3. Considerações que devemos levar adiante
O adoecimento mental das mulheres trabalhadoras reflete não apenas um problema de saúde pública, mas também uma questão de desigualdade social e econômica. A necessidade de políticas que promovam melhores condições de trabalho, acesso a suporte psicológico e uma divisão mais justa das responsabilidades domésticas e de cuidado se faz urgente.
É fundamental que empresas adotem práticas mais inclusivas e respeitosas, garantindo espaços de trabalho seguros e saudáveis. O combate ao estigma da saúde mental e a criação de mecanismos de apoio para mulheres trabalhadoras são essenciais para reduzir os impactos do adoecimento mental no mundo do trabalho.

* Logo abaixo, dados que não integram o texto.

(** * The update subsystem of the AlarmDecoder webapp ([ad2web/updater/models.py])

    A shallow embedding of the five updater classes ([Updater],
    [WebappUpdater], [SourceUpdater], [DBUpdater], [RequirementsUpdater])
    and the properties of their behaviour.

    The classes are thin wrappers around external tools (git through [sh],
    alembic, pip, [pkg_resources], the file system).  Every such tool is a
    field of an environment record [Env]: it answers a call either with a
    value or with a Python exception, and the answer may depend on every call
    made before it.  Each call is appended to a trace, so that "is invoked",
    "is not re-run" and "no install is performed" are statements about the
    trace.  Object attributes are record fields; a method is a computation
    in a monad of state, trace and exceptions over the record of its class.

    Calls to [current_app.logger] neither change an attribute nor alter the
    control flow; they are left out of the embedding, and so is the
    [version] property of [WebappUpdater], which no method reads. *)

From Stdlib Require Import String Ascii List ZArith Bool Lia.
From Stdlib Require Import DecimalString.
Import ListNotations.
Local Open Scope string_scope.
Local Open Scope list_scope.

Set Implicit Arguments.

(** ** The operations of Python's [str] used by the updater *)

Module Py.

Definition tab : ascii := Ascii.ascii_of_nat 9.
Definition newline : ascii := Ascii.ascii_of_nat 10.

(** The characters [str.strip()] removes: space, [\t], [\n], [\x0b],
    [\x0c], [\r]. *)
Definition isspace (c : ascii) : bool :=
  let n := Ascii.nat_of_ascii c in
  (Nat.eqb n 32 || (Nat.leb 9 n && Nat.leb n 13))%bool.

Fixpoint lstrip (s : string) : string :=
  match s with
  | EmptyString => EmptyString
  | String c r => if isspace c then lstrip r else s
  end.

Fixpoint rstrip (s : string) : string :=
  match s with
  | EmptyString => EmptyString
  | String c r =>
      match rstrip r with
      | EmptyString => if isspace c then EmptyString else String c EmptyString
      | r' => String c r'
      end
  end.

(** [s.strip()] *)
Definition strip (s : string) : string := rstrip (lstrip s).

(** [s.split(sep)] for a separator of one character; like Python it
    returns a list of at least one field. *)
Fixpoint split (sep : ascii) (s : string) : list string :=
  match s with
  | EmptyString => [EmptyString]
  | String c r =>
      if Ascii.eqb c sep then EmptyString :: split sep r
      else match split sep r with
           | h :: t => String c h :: t
           | [] => [String c EmptyString]
           end
  end.

(** [s.count(c)] for a pattern of one character. *)
Fixpoint count (c : ascii) (s : string) : nat :=
  match s with
  | EmptyString => 0
  | String d r => (if Ascii.eqb d c then 1 else 0) + count c r
  end.

(** [sub in s] *)
Fixpoint contains (sub s : string) : bool :=
  (String.prefix sub s ||
   match s with
   | EmptyString => false
   | String _ r => contains sub r
   end)%bool.
(** C4 as stated fails: the line [target_speed:5,current_speed:1]
    gets the row [5, 1], while the order of the recognized metrics
    puts [current_speed] first. *)
Lemma C4_counterexample :
  data_rows
    (snd (update_plot 0
            (started_with ("target_speed:5,current_speed:1" ++ LF))))
  = [[CNum (num 5); CNum (num 1)]]
  /\ row_in_fixed_order
       (keys (data_dict_init (V:=pyfloat)))
       [(txt "target_speed", num 5); (txt "current_speed", num 1)]
     = [CNum (num 1); CNum (num 5)]
  /\ [CNum (num 5); CNum (num 1)] <> [CNum (num 1); CNum (num 5)].
Proof.
  split; [vm_compute; reflexivity|].
  split; [vm_compute; reflexivity | discriminate].
Qed.

(** C1 (as amended): when the value side of a fragment is not a
    float, the parsing loop stops there with [ValueError] and yields
    no candidate set, whatever pairs it had gathered and whatever
    fragments follow; the whole line is discarded.  In particular the
    line [current_speed:abc,target_speed:5] yields no pair: the tick
    leaves every buffer empty and the worksheet with its header only,
    and prints one parse error. *)
Theorem C1_bad_fragment_discards_line
        (V : Type) (FV : PyFloat V)
        (entries : list text) (td : dict V) (st : state V) :
  existsb value_fails entries = true ->
  (exists arg, parse_entries entries td st = (Raise (ValueError arg), st))
  /\ (let st0 := started_with ("current_speed:abc,target_speed:5" ++ LF) in
      parse_entries (split comma (txt "current_speed:abc,target_speed:5"))
                    [] st0
      = (Raise (ValueError (txt "abc")), st0)
      /\ data_dict (snd (update_plot 0 st0)) = data_dict_init
      /\ ws (snd (update_plot 0 st0)) = [header]
      /\ stdout (snd (update_plot 0 st0))
         = [ParseErrorMsg (ValueError (txt "abc"))]).
Proof.
  intros Hf. split.
  - rewrite parse_entries_pure.
    destruct (parse_pure_value_fails (keys (data_dict st)) entries td Hf)
      as [arg Ha].
    exists arg. now rewrite Ha.
  - vm_compute. repeat split.
Qed.

Lemma C1_witness :
  existsb (value_fails (V:=pyfloat))
          (split comma (txt "target_speed:5,current_speed:abc")) = true
  /\ exists arg,
       parse_entries (split comma (txt "target_speed:5,current_speed:abc"))
                     [] (initial_state (V:=pyfloat))
       = (Raise (ValueError arg), initial_state).
Proof.
  split; [vm_compute; reflexivity|].
  apply (C1_bad_fragment_discards_line pyfloat pyfloat_ops
           (split comma (txt "target_speed:5,current_speed:abc")) []
           initial_state).
  vm_compute; reflexivity.
Defined.

(** C1 as stated fails: on [current_speed:abc,target_speed:5] the
    parsing loop does not yield the pair [(target_speed, 5.0)] (the
    pair a parser that skips bad fragments would give), and the tick
    stores nothing for [target_speed]. *)
Lemma C1_counterexample :
  let line := txt "current_speed:abc,target_speed:5" in
  let st0 := started_with ("current_speed:abc,target_speed:5" ++ LF) in
  pairs_of (keys (data_dict st0)) (split comma line)
  = [(txt "target_speed", num 5)]
  /\ fst (parse_entries (split comma line) [] st0)
     <> Ok [(txt "target_speed", num 5)]
  /\ dict_get (txt "target_speed") (data_dict (snd (update_plot 0 st0)))
     = Some []
  /\ data_rows (snd (update_plot 0 st0)) = [].
Proof.
  vm_compute. repeat split. discriminate.
Qed.

(** C6: the range [update_plot] gives to the y axis is not the least
    and greatest stored value with the margin.  After the lines
    [current_speed:1,current_duty:2,target_speed:3] and
    [current_speed:5,current_duty:-100] the buffers hold
    [1, 5], [2, -100] and [3]; the least value is -100 and the
    greatest 5, yet the axis is set to (-9, 13): the inner [min] and
    [max] pick a whole buffer by list comparison. *)
Theorem C6_ylim_is_not_global_range :
  let st :=
    snd (update_plot 0
           (started_with ("current_speed:1,current_duty:2,target_speed:3" ++ LF
                          ++ "current_speed:5,current_duty:-100" ++ LF))) in
  values (data_dict st) = [[num 1; num 5]; [num 2; num (-100)]; [num 3]]
  /\ ylim st = Some (num (-9), num 13)
  /\ global_min (data_dict st) = Some (num (-100))
  /\ global_max (data_dict st) = Some (num 5)
  /\ fsub (num (-100)) (of_int 10) = num (-110)
  /\ fadd (num 5) (of_int 10) = num 15.
Proof. vm_compute. repeat split. Qed.

(** * Further properties of the program *)

Section MoreRunFacts.

Context {V : Type} {FV : PyFloat V}.
Implicit Types (st : state V) (d : dict (list V)) (td : dict V).

Lemma keys_data_dict_fold_step raws st :
  keys (data_dict (fold_left (fun s raw => step_line raw s) raws st)) =
  keys (data_dict st).
Proof.
  change (data_dict ?s) with (fst (store_of s)).
  rewrite store_fold_step. apply keys_fold_step_store.
Qed.

Lemma keys_data_dict_step_line raw st :
  keys (data_dict (step_line raw st)) = keys (data_dict st).
Proof. apply (keys_data_dict_fold_step [raw] st). Qed.

Lemma keys_data_dict_run evs st :
  keys (data_dict (run evs st)) = keys (data_dict st).
Proof.
  change (data_dict ?s) with (fst (store_of s)).
  rewrite run_store. apply keys_fold_step_store.
Qed.

Lemma parse_pure_raise ks entries td e :
  parse_pure ks entries td = Raise e -> exists arg, e = ValueError arg.
Proof.
  revert td. induction entries as [|entry rest IH]; intros td; simpl;
    [discriminate|].
  destruct (contains colon entry); [|apply IH].
  destruct (split_1 colon entry) as [|k [|v [|x l]]];
    try (intros E; inversion E; eauto; fail).
  destruct (float (strip v)); [|intros E; inversion E; eauto].
  destruct (recognized ks (strip k)); apply IH.
Qed.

Por fim, futuras pesquisas podem aprofundar o entendimento sobre as especificidades do adoecimento mental em diferentes setores e grupos sociais, contribuindo para a formulação de políticas públicas mais eficazes e a criação de um mercado de trabalho mais equitativo e sustentável.
1 G1. Crise de saúde mental: Brasil tem maior número de afastamentos por ansiedade e depressão em 10 anos. São Paulo, 2025. Disponível aqui. Acesso em 11/3/25.
2 Instituto Cactus e Instituto Veredas. Caminhos em Saúde Mental. São Paulo, 2021. Disponível aqui. Acesso 11/3/25.
3 Notícias TRT13a Região: Transtornos mentais são a terceira maior causa de afastamento do trabalho no Brasil - Disponível aqui. Acesso em 13/3/25.
4 Passos, R. G.; Pereira, M. O. Luta antimanicomial, feminismos e interseccionalidades: notas para o debate. pp. 25-51. In: Luta Antimanicomial e Feminismos: discussões de gênero, raça e classe para a Reforma Psiquiátrica brasileira. Pereira e Passos (orgs). Rio de Janeiro: Autografia, 2017.
5 Tozer, Lily, 2024. Estudo Disponível aqui. Acesso em 11/3/25.
6 Metrópoles. Gaslighting médico: por que a dor das mulheres é levada menos a sério? Brasília, 2025. Disponível aqui.
7 Superior Tribunal de Justiça. Disponível - Informativo no 612 - 25/10/2017. Disponível aqui. Acesso em 13/3/25.
8 Notícias Site TRT18 - Transtornos mentais relacionados ao trabalho são desafios a serem enfrentados na nova organização do trabalho. Disponível aqui. Acesso em 13/3/25.
9 Processo ROT 0011421-27.2002.5.18.0054. Disponível aqui. Acesso em 13/3/25.
10 Paparelli, Renata. Crise Mental: o impacto no trabalho. Podcast O Assunto, com Natuza Nery. São Paulo, 10 de março de 2025.